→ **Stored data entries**
········

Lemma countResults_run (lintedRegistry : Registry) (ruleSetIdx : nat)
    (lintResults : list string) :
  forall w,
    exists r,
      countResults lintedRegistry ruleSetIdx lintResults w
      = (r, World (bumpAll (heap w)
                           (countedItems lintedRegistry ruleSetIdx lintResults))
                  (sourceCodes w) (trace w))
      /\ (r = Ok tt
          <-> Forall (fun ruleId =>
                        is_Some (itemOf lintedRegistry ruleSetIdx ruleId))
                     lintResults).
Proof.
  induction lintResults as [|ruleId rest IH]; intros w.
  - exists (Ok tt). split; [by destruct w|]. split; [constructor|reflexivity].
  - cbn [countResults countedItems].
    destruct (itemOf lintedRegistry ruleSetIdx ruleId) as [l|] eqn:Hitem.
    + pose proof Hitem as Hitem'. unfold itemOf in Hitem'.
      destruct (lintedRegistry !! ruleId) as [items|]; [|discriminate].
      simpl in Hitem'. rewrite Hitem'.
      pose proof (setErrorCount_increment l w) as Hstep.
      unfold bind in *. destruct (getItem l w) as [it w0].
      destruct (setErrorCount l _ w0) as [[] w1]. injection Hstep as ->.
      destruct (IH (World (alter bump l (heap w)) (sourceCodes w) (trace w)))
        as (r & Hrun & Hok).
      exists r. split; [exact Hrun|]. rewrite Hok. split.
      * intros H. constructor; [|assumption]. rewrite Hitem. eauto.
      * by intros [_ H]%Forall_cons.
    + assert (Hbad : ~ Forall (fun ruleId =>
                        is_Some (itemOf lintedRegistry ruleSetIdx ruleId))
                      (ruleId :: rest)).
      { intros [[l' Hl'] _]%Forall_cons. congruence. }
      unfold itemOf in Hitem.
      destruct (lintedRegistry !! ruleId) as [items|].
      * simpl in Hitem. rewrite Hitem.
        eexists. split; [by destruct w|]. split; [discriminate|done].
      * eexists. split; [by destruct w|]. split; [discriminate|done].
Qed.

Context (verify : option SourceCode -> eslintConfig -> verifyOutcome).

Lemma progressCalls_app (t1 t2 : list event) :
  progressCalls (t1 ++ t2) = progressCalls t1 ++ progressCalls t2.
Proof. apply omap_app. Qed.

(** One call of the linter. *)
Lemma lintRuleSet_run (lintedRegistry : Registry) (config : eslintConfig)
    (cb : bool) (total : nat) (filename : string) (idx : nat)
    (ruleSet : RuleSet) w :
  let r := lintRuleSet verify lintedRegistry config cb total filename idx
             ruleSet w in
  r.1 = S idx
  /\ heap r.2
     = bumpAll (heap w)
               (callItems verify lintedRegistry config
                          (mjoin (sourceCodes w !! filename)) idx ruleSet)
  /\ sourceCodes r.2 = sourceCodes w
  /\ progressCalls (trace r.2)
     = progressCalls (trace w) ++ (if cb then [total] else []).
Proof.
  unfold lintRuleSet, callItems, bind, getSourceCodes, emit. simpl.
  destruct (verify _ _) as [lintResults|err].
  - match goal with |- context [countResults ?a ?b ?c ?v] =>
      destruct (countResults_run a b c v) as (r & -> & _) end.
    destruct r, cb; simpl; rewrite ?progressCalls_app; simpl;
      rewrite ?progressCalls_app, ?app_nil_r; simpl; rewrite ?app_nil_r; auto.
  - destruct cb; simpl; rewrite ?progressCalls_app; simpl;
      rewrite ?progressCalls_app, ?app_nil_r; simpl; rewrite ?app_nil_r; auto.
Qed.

········

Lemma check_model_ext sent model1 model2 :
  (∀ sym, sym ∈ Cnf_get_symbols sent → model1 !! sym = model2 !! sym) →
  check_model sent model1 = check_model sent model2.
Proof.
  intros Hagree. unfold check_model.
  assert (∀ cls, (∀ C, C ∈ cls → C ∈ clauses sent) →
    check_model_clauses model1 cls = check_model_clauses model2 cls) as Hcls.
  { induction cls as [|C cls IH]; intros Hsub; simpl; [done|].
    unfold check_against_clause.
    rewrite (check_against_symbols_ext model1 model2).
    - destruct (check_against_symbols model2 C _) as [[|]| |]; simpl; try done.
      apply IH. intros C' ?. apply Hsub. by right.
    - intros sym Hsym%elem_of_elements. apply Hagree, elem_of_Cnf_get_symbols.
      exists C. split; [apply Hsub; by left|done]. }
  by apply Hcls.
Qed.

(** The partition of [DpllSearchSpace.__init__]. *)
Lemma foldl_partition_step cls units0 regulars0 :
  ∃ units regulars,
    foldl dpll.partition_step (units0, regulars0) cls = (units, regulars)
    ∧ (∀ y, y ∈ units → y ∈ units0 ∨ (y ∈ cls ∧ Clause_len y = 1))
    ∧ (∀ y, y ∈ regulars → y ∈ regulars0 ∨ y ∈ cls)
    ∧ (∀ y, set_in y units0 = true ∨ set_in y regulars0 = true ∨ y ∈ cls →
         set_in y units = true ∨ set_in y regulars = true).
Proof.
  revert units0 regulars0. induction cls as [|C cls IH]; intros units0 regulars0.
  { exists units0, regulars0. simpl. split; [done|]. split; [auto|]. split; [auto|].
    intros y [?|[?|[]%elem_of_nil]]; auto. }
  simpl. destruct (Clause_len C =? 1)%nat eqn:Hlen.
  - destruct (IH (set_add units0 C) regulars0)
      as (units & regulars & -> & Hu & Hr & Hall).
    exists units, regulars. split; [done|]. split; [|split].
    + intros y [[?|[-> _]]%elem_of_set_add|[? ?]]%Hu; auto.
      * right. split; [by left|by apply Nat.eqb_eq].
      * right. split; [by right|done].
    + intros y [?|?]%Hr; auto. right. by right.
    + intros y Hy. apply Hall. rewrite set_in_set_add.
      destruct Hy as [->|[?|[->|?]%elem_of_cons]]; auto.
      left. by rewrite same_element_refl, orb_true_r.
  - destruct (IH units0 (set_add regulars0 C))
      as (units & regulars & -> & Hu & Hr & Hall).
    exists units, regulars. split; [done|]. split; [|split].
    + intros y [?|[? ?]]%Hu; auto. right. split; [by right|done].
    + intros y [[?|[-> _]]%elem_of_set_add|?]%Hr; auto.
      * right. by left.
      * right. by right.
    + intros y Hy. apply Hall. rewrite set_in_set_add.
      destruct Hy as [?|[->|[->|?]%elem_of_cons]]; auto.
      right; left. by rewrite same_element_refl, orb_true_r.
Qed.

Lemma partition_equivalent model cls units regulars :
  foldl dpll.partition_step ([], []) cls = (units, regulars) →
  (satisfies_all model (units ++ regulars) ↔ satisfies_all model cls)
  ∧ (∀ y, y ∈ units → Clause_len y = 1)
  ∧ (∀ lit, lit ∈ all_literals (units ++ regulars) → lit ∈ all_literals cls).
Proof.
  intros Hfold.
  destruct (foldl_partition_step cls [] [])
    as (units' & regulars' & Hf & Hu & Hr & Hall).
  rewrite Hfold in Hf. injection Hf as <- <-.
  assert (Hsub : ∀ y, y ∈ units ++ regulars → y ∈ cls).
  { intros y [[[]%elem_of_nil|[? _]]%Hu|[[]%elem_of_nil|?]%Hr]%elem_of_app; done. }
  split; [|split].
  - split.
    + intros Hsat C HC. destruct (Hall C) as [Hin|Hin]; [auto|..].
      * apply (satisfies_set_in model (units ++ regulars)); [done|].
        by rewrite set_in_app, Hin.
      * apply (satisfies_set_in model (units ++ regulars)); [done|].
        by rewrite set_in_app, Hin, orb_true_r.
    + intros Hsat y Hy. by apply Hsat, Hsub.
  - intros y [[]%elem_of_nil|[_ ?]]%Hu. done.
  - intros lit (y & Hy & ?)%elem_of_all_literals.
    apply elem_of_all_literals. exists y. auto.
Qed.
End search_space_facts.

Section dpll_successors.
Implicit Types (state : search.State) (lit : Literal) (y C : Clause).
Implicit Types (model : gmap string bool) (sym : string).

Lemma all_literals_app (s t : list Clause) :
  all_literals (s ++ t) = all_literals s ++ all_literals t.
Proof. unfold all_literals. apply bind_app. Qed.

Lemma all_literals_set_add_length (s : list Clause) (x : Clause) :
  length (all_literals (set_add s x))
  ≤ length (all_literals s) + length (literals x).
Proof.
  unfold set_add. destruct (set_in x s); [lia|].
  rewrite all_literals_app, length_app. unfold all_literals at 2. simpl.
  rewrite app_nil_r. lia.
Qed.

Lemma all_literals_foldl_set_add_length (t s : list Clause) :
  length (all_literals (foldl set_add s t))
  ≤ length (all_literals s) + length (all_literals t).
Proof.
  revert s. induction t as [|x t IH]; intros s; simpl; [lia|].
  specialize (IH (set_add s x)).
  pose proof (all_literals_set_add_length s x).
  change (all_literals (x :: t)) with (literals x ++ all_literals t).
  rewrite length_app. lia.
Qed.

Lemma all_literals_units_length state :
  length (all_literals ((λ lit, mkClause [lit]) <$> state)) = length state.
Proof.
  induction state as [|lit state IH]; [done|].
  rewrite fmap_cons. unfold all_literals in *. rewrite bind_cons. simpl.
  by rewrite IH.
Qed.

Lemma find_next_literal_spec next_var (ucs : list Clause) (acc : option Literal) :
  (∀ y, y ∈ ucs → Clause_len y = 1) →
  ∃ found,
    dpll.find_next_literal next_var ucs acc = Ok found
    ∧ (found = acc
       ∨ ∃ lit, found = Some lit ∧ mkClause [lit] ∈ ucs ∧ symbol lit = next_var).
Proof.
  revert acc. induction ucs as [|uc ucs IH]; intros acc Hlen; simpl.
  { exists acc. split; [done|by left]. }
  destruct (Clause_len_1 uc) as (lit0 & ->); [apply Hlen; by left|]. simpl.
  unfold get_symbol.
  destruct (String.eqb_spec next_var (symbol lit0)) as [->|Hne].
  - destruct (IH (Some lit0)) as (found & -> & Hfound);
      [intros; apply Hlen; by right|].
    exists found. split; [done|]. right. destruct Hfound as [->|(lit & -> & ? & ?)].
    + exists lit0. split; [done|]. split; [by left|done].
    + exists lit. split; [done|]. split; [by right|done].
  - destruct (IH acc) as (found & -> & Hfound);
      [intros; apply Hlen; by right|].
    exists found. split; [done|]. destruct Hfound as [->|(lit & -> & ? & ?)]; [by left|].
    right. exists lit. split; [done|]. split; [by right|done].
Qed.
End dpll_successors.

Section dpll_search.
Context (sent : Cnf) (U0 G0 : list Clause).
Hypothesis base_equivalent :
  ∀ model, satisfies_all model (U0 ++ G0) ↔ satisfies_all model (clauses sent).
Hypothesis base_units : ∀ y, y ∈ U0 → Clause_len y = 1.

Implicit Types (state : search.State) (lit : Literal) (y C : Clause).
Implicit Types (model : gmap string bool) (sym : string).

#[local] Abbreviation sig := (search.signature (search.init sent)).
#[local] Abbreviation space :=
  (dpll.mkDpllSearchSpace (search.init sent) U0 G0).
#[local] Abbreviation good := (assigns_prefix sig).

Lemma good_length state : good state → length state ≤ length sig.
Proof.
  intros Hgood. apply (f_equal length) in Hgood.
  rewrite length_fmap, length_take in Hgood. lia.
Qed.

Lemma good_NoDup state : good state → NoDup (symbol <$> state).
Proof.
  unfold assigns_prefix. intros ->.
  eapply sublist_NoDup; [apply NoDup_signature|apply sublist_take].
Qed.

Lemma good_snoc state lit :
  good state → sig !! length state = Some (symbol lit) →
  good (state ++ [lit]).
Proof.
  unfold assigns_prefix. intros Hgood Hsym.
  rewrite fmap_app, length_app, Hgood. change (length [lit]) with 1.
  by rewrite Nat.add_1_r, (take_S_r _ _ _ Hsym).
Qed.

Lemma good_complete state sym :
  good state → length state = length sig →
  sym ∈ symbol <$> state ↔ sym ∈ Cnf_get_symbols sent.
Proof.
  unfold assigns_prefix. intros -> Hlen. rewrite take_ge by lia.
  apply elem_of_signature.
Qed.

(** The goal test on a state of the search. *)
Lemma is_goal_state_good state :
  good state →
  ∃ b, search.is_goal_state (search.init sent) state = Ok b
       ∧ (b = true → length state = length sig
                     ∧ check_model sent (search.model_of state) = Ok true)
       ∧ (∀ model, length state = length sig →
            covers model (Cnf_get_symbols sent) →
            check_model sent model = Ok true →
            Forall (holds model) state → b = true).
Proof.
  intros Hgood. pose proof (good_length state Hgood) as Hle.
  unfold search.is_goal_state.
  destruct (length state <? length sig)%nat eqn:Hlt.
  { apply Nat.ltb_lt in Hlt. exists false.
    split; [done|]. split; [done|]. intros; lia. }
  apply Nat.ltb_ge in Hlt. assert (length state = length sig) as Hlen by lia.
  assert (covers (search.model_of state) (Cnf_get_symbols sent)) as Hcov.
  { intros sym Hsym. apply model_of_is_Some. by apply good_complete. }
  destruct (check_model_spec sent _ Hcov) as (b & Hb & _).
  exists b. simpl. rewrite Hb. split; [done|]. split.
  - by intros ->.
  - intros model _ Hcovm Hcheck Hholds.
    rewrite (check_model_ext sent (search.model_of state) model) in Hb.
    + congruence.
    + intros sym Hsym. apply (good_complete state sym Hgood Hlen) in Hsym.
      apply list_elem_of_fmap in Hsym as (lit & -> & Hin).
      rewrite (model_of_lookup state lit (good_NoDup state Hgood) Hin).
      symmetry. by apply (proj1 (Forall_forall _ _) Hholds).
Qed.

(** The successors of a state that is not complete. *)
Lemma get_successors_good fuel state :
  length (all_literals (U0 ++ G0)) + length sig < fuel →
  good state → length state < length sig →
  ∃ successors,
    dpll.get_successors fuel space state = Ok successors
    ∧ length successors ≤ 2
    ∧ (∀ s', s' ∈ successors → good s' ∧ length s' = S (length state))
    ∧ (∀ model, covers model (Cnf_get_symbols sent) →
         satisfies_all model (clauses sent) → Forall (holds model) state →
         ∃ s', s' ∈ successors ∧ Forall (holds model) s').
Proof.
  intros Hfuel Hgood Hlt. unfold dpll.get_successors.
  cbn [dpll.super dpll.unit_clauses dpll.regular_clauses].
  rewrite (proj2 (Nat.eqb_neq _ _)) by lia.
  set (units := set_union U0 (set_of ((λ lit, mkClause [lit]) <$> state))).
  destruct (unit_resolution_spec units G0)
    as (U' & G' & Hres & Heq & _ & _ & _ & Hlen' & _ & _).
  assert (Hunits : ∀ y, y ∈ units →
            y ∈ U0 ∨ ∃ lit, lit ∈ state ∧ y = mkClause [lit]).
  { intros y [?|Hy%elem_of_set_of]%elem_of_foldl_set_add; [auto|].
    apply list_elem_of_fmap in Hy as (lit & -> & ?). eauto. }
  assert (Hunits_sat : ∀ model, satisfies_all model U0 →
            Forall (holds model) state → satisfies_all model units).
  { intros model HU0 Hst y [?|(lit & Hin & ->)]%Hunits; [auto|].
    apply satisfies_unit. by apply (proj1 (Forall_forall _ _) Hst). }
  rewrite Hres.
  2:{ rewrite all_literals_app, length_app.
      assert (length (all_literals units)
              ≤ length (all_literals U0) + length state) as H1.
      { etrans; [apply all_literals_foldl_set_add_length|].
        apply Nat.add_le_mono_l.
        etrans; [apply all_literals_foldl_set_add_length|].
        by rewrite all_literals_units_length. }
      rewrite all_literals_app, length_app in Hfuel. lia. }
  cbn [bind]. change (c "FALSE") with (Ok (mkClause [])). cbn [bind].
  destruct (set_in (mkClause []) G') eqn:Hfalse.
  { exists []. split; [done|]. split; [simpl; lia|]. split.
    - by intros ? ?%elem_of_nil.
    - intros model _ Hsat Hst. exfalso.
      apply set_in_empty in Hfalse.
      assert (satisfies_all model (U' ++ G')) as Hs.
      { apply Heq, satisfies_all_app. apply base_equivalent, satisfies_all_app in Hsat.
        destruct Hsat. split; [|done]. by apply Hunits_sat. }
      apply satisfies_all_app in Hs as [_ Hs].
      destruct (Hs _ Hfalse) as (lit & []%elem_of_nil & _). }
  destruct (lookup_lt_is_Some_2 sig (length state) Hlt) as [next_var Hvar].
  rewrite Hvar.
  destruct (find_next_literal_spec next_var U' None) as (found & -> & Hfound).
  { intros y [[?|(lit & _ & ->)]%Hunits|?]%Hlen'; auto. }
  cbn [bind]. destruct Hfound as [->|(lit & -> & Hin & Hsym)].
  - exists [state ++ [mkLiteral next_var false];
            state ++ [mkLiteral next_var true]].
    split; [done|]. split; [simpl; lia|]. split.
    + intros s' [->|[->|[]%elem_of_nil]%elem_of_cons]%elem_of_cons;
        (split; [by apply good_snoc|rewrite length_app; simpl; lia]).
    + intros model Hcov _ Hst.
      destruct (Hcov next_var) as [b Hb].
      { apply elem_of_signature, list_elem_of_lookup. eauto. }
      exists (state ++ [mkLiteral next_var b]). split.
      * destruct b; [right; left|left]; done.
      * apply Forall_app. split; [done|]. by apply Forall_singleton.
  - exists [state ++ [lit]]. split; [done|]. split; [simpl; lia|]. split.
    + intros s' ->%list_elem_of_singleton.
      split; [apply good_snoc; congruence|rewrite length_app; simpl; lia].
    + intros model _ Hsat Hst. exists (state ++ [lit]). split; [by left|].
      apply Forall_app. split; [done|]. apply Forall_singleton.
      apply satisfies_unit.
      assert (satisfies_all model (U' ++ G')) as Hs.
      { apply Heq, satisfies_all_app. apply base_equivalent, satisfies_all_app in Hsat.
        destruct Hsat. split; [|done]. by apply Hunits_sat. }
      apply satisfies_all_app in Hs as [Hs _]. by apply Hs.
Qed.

········

→ **Work order**
As listed above, the lines from the line with "model (clauses sent)." to the line with "assert (covers (search.model_of" are to be echoed exactly, with both ends included and nothing added.

→ **Worked solution**
  ∀ model, satisfies_all model (U0 ++ G0) ↔ satisfies_all model (clauses sent).
Hypothesis base_units : ∀ y, y ∈ U0 → Clause_len y = 1.

Implicit Types (state : search.State) (lit : Literal) (y C : Clause).
Implicit Types (model : gmap string bool) (sym : string).

#[local] Abbreviation sig := (search.signature (search.init sent)).
#[local] Abbreviation space :=
  (dpll.mkDpllSearchSpace (search.init sent) U0 G0).
#[local] Abbreviation good := (assigns_prefix sig).

Lemma good_length state : good state → length state ≤ length sig.
Proof.
  intros Hgood. apply (f_equal length) in Hgood.
  rewrite length_fmap, length_take in Hgood. lia.
Qed.

Lemma good_NoDup state : good state → NoDup (symbol <$> state).
Proof.
  unfold assigns_prefix. intros ->.
  eapply sublist_NoDup; [apply NoDup_signature|apply sublist_take].
Qed.

Lemma good_snoc state lit :
  good state → sig !! length state = Some (symbol lit) →
  good (state ++ [lit]).
Proof.
  unfold assigns_prefix. intros Hgood Hsym.
  rewrite fmap_app, length_app, Hgood. change (length [lit]) with 1.
  by rewrite Nat.add_1_r, (take_S_r _ _ _ Hsym).
Qed.

Lemma good_complete state sym :
  good state → length state = length sig →
  sym ∈ symbol <$> state ↔ sym ∈ Cnf_get_symbols sent.
Proof.
  unfold assigns_prefix. intros -> Hlen. rewrite take_ge by lia.
  apply elem_of_signature.
Qed.

(** The goal test on a state of the search. *)
Lemma is_goal_state_good state :
  good state →
  ∃ b, search.is_goal_state (search.init sent) state = Ok b
       ∧ (b = true → length state = length sig
                     ∧ check_model sent (search.model_of state) = Ok true)
       ∧ (∀ model, length state = length sig →
            covers model (Cnf_get_symbols sent) →
            check_model sent model = Ok true →
            Forall (holds model) state → b = true).
Proof.
  intros Hgood. pose proof (good_length state Hgood) as Hle.
  unfold search.is_goal_state.
  destruct (length state <? length sig)%nat eqn:Hlt.
  { apply Nat.ltb_lt in Hlt. exists false.
    split; [done|]. split; [done|]. intros; lia. }
  apply Nat.ltb_ge in Hlt. assert (length state = length sig) as Hlen by lia.
  assert (covers (search.model_of state) (Cnf_get_symbols sent)) as Hcov.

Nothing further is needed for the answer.